Now, without reading the medical records, the opinions of the doctors as expressed in their reports, and asking pertinent questions in deposition, I can’t say whether they would be right or wrong. But that’s not the point. The point is that getting the surgery authorized will require litigation, or, at the least, threatening actions by your attorney. Who, I might add, won’t be paid for this work. Why? Because he only gets paid (usually, say 99% of the time) out of disability benefits, not medical care benefits. Why? Because if he got paid out of the medical care benefits, either you or the doctor would be short money; if the doctor is short the money, he won’t operate and if you are short the money, you probably can’t afford the surgery. So guess how much injured workers’ attorneys like to litigate medical claims. :dubious:

They do it, but they don’t like it. AND, it rarely resolves quickly. Exams, reports, hearings, etc. are common.

So, a year later, your knee still hurts, you finally get the surgery covered by order of the judge, and you are thoroughly sick and tired of the whole mess.

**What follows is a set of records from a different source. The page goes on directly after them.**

Lemma url_stem_ext_shape w url :
  fst (url_stem_ext w url) ≠ ""
  ∧ all_chars (is_not "/") (fst (url_stem_ext w url)) = true
  ∧ ∃ e, snd (url_stem_ext w url) = String "." e
         ∧ all_chars (is_not ".") e = true
         ∧ all_chars (is_not "/") e = true.
Proof.
  unfold url_stem_ext.
  pose proof (UrlFacts.guess_ext_shape (urlparse_path w) url) as Hext.
  destruct (guess_name_and_ext_from_url (urlparse_path w) url) as [s0 ext].
  simpl in *.
  destruct (in_list (lower (sanitize_filename s0)) _).
  - split; [apply UrlFacts.hash_stem_nonempty |].
    split; [apply UrlFacts.hash_stem_no_slash | done].
  - split; [apply UrlFacts.sanitize_filename_nonempty |].
    split; [apply UrlFacts.sanitize_filename_no_slash | done].
Qed.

Which starts over again four years later when your knee goes out on you will you are walking one day… :insert appropriate smiley of person pulling hair out in despair here:

THIS, is why YOU might want to compromise the case. In most cases, if you are working again, your medical care for the knee will be covered (mind you, not always: find out what your medical insurance does about things like pre-existing conditions, etc.), so compromising the right to have it provided by the insurance company for the work injury may not be that important. And not having to deal with the airhead adjuster may be a very valuable benefit to you.

BUT, before you do it, be certain to talk with you doctor about what he/she expects in the way of treatment needs in the next few years. After you close out the medical, you have no way to open it back up again at all.
As usual, this is a cursory examination of the law. It is not intended as specific legal advice regarding your case/claim. I am not an expert on the law in your jurisdiction. You have not engaged my services as your attorney, nor are you seeking specific advice from me on your situation. If you want such advice, see an attorney licensed to practice in the appropriate state.

Hope this helps you. :slight_smile:

Thank you DSYoungEsq.

That is exactly the information I needed. I feel more comfortable making these decisions now! Much, much appreciated.